Definition missingOf (v : verdict) : option (value * value) :=
  match v with Missing n d => Some (n, d) | _ => None end.
Definition existingOf (v : verdict) : option value :=
  match v with Existing n => Some n | _ => None end.
Definition isNameless (v : verdict) : bool :=
  match v with Nameless => true | _ => false end.

(** [readJson] without the events. *)
Definition readDoc (path : string) : option value :=
  match fs_readFileSync W path with
  | Some text => JSON_parse P text
  | None => None
  end.

Definition judge (known : value -> bool) (doc : option value) : verdict :=
  match doc with
  | None | Some VUndefined | Some VNull => Broken
  | Some d =>
      let name := Js.optGet d "name" in
      if Js.truthy name
      then if known name then Existing name else Missing name d
      else Nameless
  end.

(** *** Workflows *)
Definition workflowPath (wfFile : string) : string :=
  match positionalJson W with
  | Some _ => path_resolve P wfFile
  | None => path_join P (WORKFLOWS_DIR C) wfFile
  end.

Definition workflowGetUrl (name : value) : string :=
  API +:+ "/metadata/workflow/" +:+ Str.encodeURIComponent (str P name).

Definition workflowVerdict (wfFile : string) : verdict :=
  judge (fun name => remoteOk W (workflowGetUrl name) token)
        (readDoc (workflowPath wfFile)).

Definition workflowRequest (doc : value) : request :=
  writeRequest (API +:+ "/metadata/workflow?overwrite=false&newVersion=false")
    (BodyJson doc).

Definition missingWorkflows (files : list string) : list (value * value) :=
  omap (fun f => missingOf (workflowVerdict f)) files.
Definition existingWorkflows (files : list string) : list value :=
  omap (fun f => existingOf (workflowVerdict f)) files.
Definition namelessWorkflows (files : list string) : list string :=
  List.filter (fun f => isNameless (workflowVerdict f)) files.

(** The files the workflow pass goes through. *)
Definition theWorkflowFiles : list string :=
  match positionalJson W with
  | Some a => [a]
  | None =>
      match fs_readdirSync W (WORKFLOWS_DIR C) with
      | Some entries => List.filter (fun f => Str.endsWith f ".json") entries
      | None => []
      end
  end.

(** *** Forms *)
Definition templatesRequest : request :=
  Request "GET" (API +:+ "/human/template") (authHeaders token) None.

(** [listHumanTemplates] without the events. *)
Definition remoteTemplates : list value :=
  match net W [] templatesRequest with
  | Some res =>
      if negb (res_ok res) then []
      else if String.eqb (res_text res) "" then []
      else match JSON_parse P (res_text res) with
           | Some (VArr data) => data
           | _ => []
           end
  | None => []
  end.

Definition formVerdict (existingNames : list value) (f : string) : verdict :=
  judge (setHas existingNames) (readDoc (path_join P (FORMS_DIR C) f)).

Definition formRequest (doc : value) : request :=
  writeRequest (API +:+ "/human/template?newVersion=false") (BodyJson doc).

Definition missingForms (existingNames : list value) (files : list string)
  : list (value * value) :=
  omap (fun f => missingOf (formVerdict existingNames f)) files.
Definition existingForms (existingNames : list value) (files : list string)
  : list value :=
  omap (fun f => existingOf (formVerdict existingNames f)) files.
Definition namelessForms (existingNames : list value) (files : list string)
  : list string :=
  List.filter (fun f => isNameless (formVerdict existingNames f)) files.

(** The files the form pass goes through. *)
Definition theFormFiles : list string :=
  if fs_existsSync W (FORMS_DIR C) then
    match fs_readdirSync W (FORMS_DIR C) with
    | Some entries => List.filter (fun f => Str.endsWith f ".json") entries
    | None => []
    end
  else [].

(** *** Prompts; a prompt is [(name, file)] *)
Definition promptPath (p : string * string) : string :=
  path_join P (PROMPTS_DIR C) (snd p).

Definition promptGetUrl (p : string * string) : string :=
  API +:+ "/prompts/" +:+ Str.encodeURIComponent (fst p).

Definition promptPostUrl (association : string) (p : string * string) : string :=
  API +:+ "/prompts/" +:+ Str.encodeURIComponent (fst p) +:+
  "?description=" +:+
  Str.encodeURIComponent ("Auto-registered from " +:+ snd p) +:+
  "&models=" +:+ Str.encodeURIComponent association.

Definition promptHasFile (p : string * string) : bool :=
  fs_existsSync W (promptPath p).

Definition promptExists (p : string * string) : bool :=
  promptHasFile p && remoteOk W (promptGetUrl p) token.

(** The text of a prompt that has its file and is not on the server. *)
Definition promptMissing (p : string * string) : option string :=
  if promptHasFile p && negb (remoteOk W (promptGetUrl p) token)
  then fs_readFileSync W (promptPath p)
  else None.

Definition promptRequest (association : string) (p : string * string)
    (text : string) : request :=
  writeRequest (promptPostUrl association p) (BodyText text).
(** The two commands of [return_results(fp, output_folder)]. *)
Definition publish_commands (output_folder fp : string) : list (list string) :=
  [["gzip"; fp];
   if Py.startswith "s3://" output_folder
   then ["aws"; "s3"; "cp"; "--quiet"; "--sse"; "AES256"; fp +:+ ".gz"; output_folder]
   else ["mv"; fp +:+ ".gz"; output_folder]].

(** The computation never ends in a bare [Exception], the class the
    script raises for an input it does not recognise. *)
Definition no_plain_exception {A} (m : M A) : Prop :=
  forall w w' e, m w = (w', Raised e) -> forall msg, e <> Exception msg.

(** Every exception the computation can end in gives the process the exit
    status 1. *)
Definition status_one {A} (m : M A) : Prop :=
  forall w w' e, m w = (w', Raised e) -> exit_status (Raised (A := unit) e) = 1.

(** A run on [/data/reads.fasta] whose clustering leaves an empty CSV file:
    the world when the fetch starts, after the fetch, and after the
    clustering command. *)
Definition local_start : World :=
  fst (init_run "ab12cd34" (lab_args "/data/reads.fasta") host).
Definition local_fetched : World :=
  fst (get_reads_from_url (lab lab_empty_csv) "/data/reads.fasta" "/share/ab12cd34"
         local_start).
Definition local_announced : World :=
  mkWorld (fs local_fetched)
          (log local_fetched
           ++ ["FASTA output: " +:+ fasta_out "ab12cd34" (lab_args "/data/reads.fasta");
               "CSV output: " +:+ csv_out "ab12cd34" (lab_args "/data/reads.fasta")])
          (spawned local_fetched)
          (stack_room local_fetched).
Definition local_clustered : World :=
  fst (run_cmds0 (lab lab_empty_csv)
         (swarm_command "ab12cd34" (lab_args "/data/reads.fasta")
            "/share/ab12cd34/reads.fasta")
         local_announced).

(** A variant of a set of tools: whatever is started with its standard
    output sent to a file ends with [code], and with [err] on its standard
    error; what it writes, and where, is as before. *)
Definition redirected_exit (code : Z) (err : string)
    (tool : nat -> list string -> option string -> gmap string node -> ProcOut)
    : nat -> list string -> option string -> gmap string node -> ProcOut :=
  fun n argv out f =>
    match out with
    | Some _ => let r := tool n argv out f in mkProcOut (p_fs r) code (p_out r) err
    | None => tool n argv out f
    end.

(** ** Basic facts about the monad and the log *)

Section RunCmdsFacts.

Variable tool : nat -> list string -> option string -> gmap string node -> ProcOut.

Lemma for_each_logging (l : list string) (w : World) :
  for_each l logging_info w
  = (mkWorld (fs w) (log w ++ l) (spawned w) (stack_room w), Ok tt).
Proof.
  revert w; induction l as [|x l IH]; intros w.
  - destruct w; cbn. by rewrite app_nil_r.
  - cbn [for_each]. unfold bind. cbn. rewrite IH. cbn.
    by rewrite <- app_assoc.
Qed.

Lemma log_stream_spec (title : string) (v : captured) (w : World) :
  log_stream title v w
  = (mkWorld (fs w) (log w ++ stream_lines title v) (spawned w) (stack_room w), Ok tt).
Proof.
  unfold log_stream, stream_lines.
  destruct v as [s| |]; cbn [truthy].
  - destruct (negb (String.eqb s "")).
    + unfold bind. cbn. rewrite for_each_logging. cbn.
      by rewrite <- app_assoc.
    + destruct w; cbn. by rewrite app_nil_r.
  - destruct w; cbn. by rewrite app_nil_r.
  - destruct w; cbn. by rewrite app_nil_r.
Qed.

(** One attempt whose output is captured never raises. *)
Lemma attempt_None (cmd : list string) (w : World) :
  let r := tool (length (spawned w)) cmd None (fs w) in
  attempt tool cmd None w
  = (mkWorld (p_fs r)
             (log w ++ ["Commands:"; Py.join " " cmd]
                    ++ stream_lines "Standard output of subprocess:" (PyStr (p_out r)))
             (spawned w ++ [Spawn cmd None])
             (stack_room w),
     Ok (p_code r)).
Proof.
  intros r. unfold attempt, communicate, Popen.
  unfold bind, logging_info, ret. cbn.
  rewrite !log_stream_spec. cbn. subst r.
  by rewrite <- !app_assoc.
Qed.

(** One attempt whose output goes to the file [path]. *)
Lemma attempt_Some (cmd : list string) (path : string) (w : World) :
  fs w !! path <> Some Dir ->
  let r := tool (length (spawned w)) cmd (Some path) (<[path := File ""]> (fs w)) in
  attempt tool cmd (Some path) w
  = (mkWorld (<[path := File (p_out r)]> (p_fs r))
             (log w ++ ["Commands:"; Py.join " " cmd]
                    ++ stream_lines "Standard error of subprocess:" (PyStr (p_err r)))
             (spawned w ++ [Spawn cmd (Some path)])
             (stack_room w),
     Ok (p_code r)).
Proof.
  intros Hp r. unfold attempt, communicate, Popen_to, Popen, Os.open_wt, Os.write_out.
  unfold bind, logging_info, ret, get_fs, put_fs. cbn.
  destruct (fs w !! path) as [[| |]|] eqn:E; try congruence; cbn;
    rewrite !log_stream_spec; cbn; subst r;
    by rewrite <- !app_assoc.
Qed.

Lemma attempt_runs (cmd : list string) (out : option string) (w : World) :
  can_open out w ->
  exists f0 w1,
    attempt tool cmd out w = (w1, Ok (p_code (tool (length (spawned w)) cmd out f0)))
    /\ spawned w1 = spawned w ++ [Spawn cmd out]
    /\ stack_room w1 = stack_room w.
Proof.
  destruct out as [path|]; cbn [can_open]; intros Hp.
  - eexists _, _. rewrite (attempt_Some cmd path w (proj1 Hp)). cbn. repeat split.
  - eexists _, _. rewrite (attempt_None cmd w). cbn. repeat split.
Qed.

Lemma run_cmds_from_unfold (retry : nat) (cmd : list string) (c : bool)
    (out : option string) (w : World) :
  run_cmds_from tool retry cmd c out w
  = match attempt tool cmd out w with
    | (w1, Raised e) => (w1, Raised e)
    | (w1, Ok code) =>
        match retry with
        | S r =>
            if negb (code =? 0) then
              (logging_info ("Exit code " +:+ Py.str_int code +:+ ", retrying "
                             +:+ Py.str_int (Z.of_nat retry) +:+ " more times") ;;
               nested (run_cmds_from tool r cmd false None) ;;
               ret RetNone) w1
            else settle code c w1
        | O => settle code c w1
        end
    end.
Proof.
  destruct retry; cbn [run_cmds_from]; unfold bind at 1;
    destruct (attempt tool cmd out w) as [w1 [code|e]]; try reflexivity.
  by destruct (negb (code =? 0)).
Qed.

(** The retry, seen from the frame that asks for it: refused when the
    stack is full, otherwise run one frame up, after which the room is what
    it was. *)
Lemma retry_step (msg : string) (r : nat) (cmd : list string) (w1 : World) :
  (logging_info msg ;; nested (run_cmds_from tool r cmd false None) ;; ret RetNone) w1
  = match stack_room w1 with
    | O => (logged [msg] w1, Raised (RuntimeError "maximum recursion depth exceeded"))
    | S k =>
        match run_cmds_from tool r cmd false None (with_room k (logged [msg] w1)) with
        | (w', Ok _) => (with_room (stack_room w1) w', Ok RetNone)
        | (w', Raised e) => (with_room (stack_room w1) w', Raised e)
        end
    end.
Proof.
  unfold bind at 1. cbn [logging_info]. unfold bind at 1, nested at 1.
  cbn [stack_room]. fold (logged [msg] w1).
  destruct (stack_room w1) as [|k]; [reflexivity|].
  by destruct (run_cmds_from tool r cmd false None (with_room k (logged [msg] w1)))
    as [w' [v|e]].
Qed.

(** [run_cmds(commands)] with the defaults: one attempt, then the assert. *)
Lemma run_cmds0_spec (cmd : list string) (w : World) :
  run_cmds0 tool cmd w
  = (after_run tool cmd w,
     let code := p_code (tool (length (spawned w)) cmd None (fs w)) in
     if code =? 0 then Ok RetNone
     else Raised (AssertionError ("Exit code " +:+ Py.str_int code))).
Proof.
  unfold run_cmds0, run_cmds. cbn [Z.to_nat].
  rewrite run_cmds_from_unfold, attempt_None. fold (after_run tool cmd w).
  unfold settle, py_assert, bind, ret, raise. cbn zeta.
  rewrite andb_false_r. by destruct (p_code _ =? 0).
Qed.

Lemma settle_zero (c : bool) (w : World) : settle 0 c w = (w, Ok RetNone).
Proof. reflexivity. Qed.

Lemma settle_strict (code : Z) (w : World) :
  code <> 0 ->
  settle code false w = (w, Raised (AssertionError ("Exit code " +:+ Py.str_int code))).
Proof.
  intros Hc. unfold settle, py_assert, bind, raise.
  destruct (Z.eqb_spec code 0); [contradiction|reflexivity].
Qed.

Lemma settle_tolerant (code : Z) (w : World) :
  code <> 0 ->
  settle code true w
  = (logged ["Exit code was " +:+ Py.str_int code
             +:+ ", but we will continue anyway"] w,
     Ok RetNone).
Proof.
  intros Hc. unfold settle, bind, logging_info, ret.
  destruct (Z.eqb_spec code 0); [contradiction|reflexivity].
Qed.



End RunCmdsFacts.

(** ** The Command Runner: [run_cmds] *)





(** With [catchExcept=False] a command that never exits 0 makes the call
    raise, whatever the budget: the AssertionError of the last attempt, or
    the RuntimeError of a retry that no longer fits on the stack. *)
Lemma always_failing_raises
    (tool : nat -> list string -> option string -> gmap string node -> ProcOut)
    (cmd : list string) (r : nat) :
  forall (out : option string) (w : World),
    (forall n o f, p_code (tool n cmd o f) <> 0) ->
    can_open out w ->
    exists w' e,
      run_cmds_from tool r cmd false out w = (w', Raised e)
      /\ (e = RuntimeError "maximum recursion depth exceeded"
          \/ exists code, code <> 0
                          /\ e = AssertionError ("Exit code " +:+ Py.str_int code)).
Proof.
  induction r as [|r IH]; intros out w Hfail Hopen;
    destruct (attempt_runs tool cmd out w Hopen) as (f0 & w1 & Ha & _);
    rewrite run_cmds_from_unfold, Ha.
  - eexists w1, _. rewrite settle_strict by apply Hfail.
    split; [reflexivity|]. right. eexists. split; [apply Hfail|reflexivity].
  - destruct (Z.eqb_spec (p_code (tool (length (spawned w)) cmd out f0)) 0) as [E|_];
      [by apply Hfail in E|]. cbn [negb]. rewrite retry_step.
    destruct (stack_room w1) as [|k].
    + eexists _, _. split; [reflexivity|]. by left.
    + match goal with
      | |- context [run_cmds_from tool r cmd false None ?w2] =>
          destruct (IH None w2 Hfail I) as (w' & e & Hrun & He)
      end.
      eexists _, e. rewrite Hrun. split; [reflexivity|exact He].
Qed.

(** The general form of the departure from C3: with [catchExcept=True] and
    a budget above zero, a command that never exits 0 makes the call raise;
    with a budget of zero the same call returns. *)
Lemma exhausted_retries_raise
    (tool : nat -> list string -> option string -> gmap string node -> ProcOut)
    (cmd : list string) (retry : Z) (out : option string) (w : World) :
  (forall n o f, p_code (tool n cmd o f) <> 0) ->
  can_open out w ->
  (0 < retry ->
   exists w' e,
     run_cmds tool cmd retry true out w = (w', Raised e)
     /\ (e = RuntimeError "maximum recursion depth exceeded"
         \/ exists code, code <> 0
                         /\ e = AssertionError ("Exit code " +:+ Py.str_int code)))
  /\ (retry <= 0 -> exists w', run_cmds tool cmd retry true out w = (w', Ok RetNone)).
Proof.
  intros Hfail Hopen. unfold run_cmds.
  destruct (attempt_runs tool cmd out w Hopen) as (f0 & w1 & Ha & _).
  split; intros Hr.
  - destruct (Z.to_nat retry) as [|k] eqn:Hk; [lia|].
    rewrite run_cmds_from_unfold, Ha.
    destruct (Z.eqb_spec (p_code (tool (length (spawned w)) cmd out f0)) 0) as [E|_];
      [by apply Hfail in E|]. cbn [negb]. rewrite retry_step.
    destruct (stack_room w1) as [|j].
    + eexists _, _. split; [reflexivity|]. by left.
    + match goal with
      | |- context [run_cmds_from tool k cmd false None ?w2] =>
          destruct (always_failing_raises tool cmd k None w2 Hfail I)
            as (w' & e & Hrun & He)
      end.
      eexists _, e. rewrite Hrun. split; [reflexivity|exact He].
  - replace (Z.to_nat retry) with 0%nat by lia.
    rewrite run_cmds_from_unfold, Ha, settle_tolerant by apply Hfail. eauto.
Qed.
★ ★ ★
PROBLEM DETAILS: Restate word for word the lines in the material above from the one with "destruct (IH None" to the one with "with a budget"; both of those lines count, and nothing else does.

ANSWER BOX:
          destruct (IH None w2 Hfail I) as (w' & e & Hrun & He)
      end.
      eexists _, e. rewrite Hrun. split; [reflexivity|exact He].
Qed.

(** The general form of the departure from C3: with [catchExcept=True] and
    a budget above zero, a command that never exits 0 makes the call raise;
    with a budget of zero the same call returns. *)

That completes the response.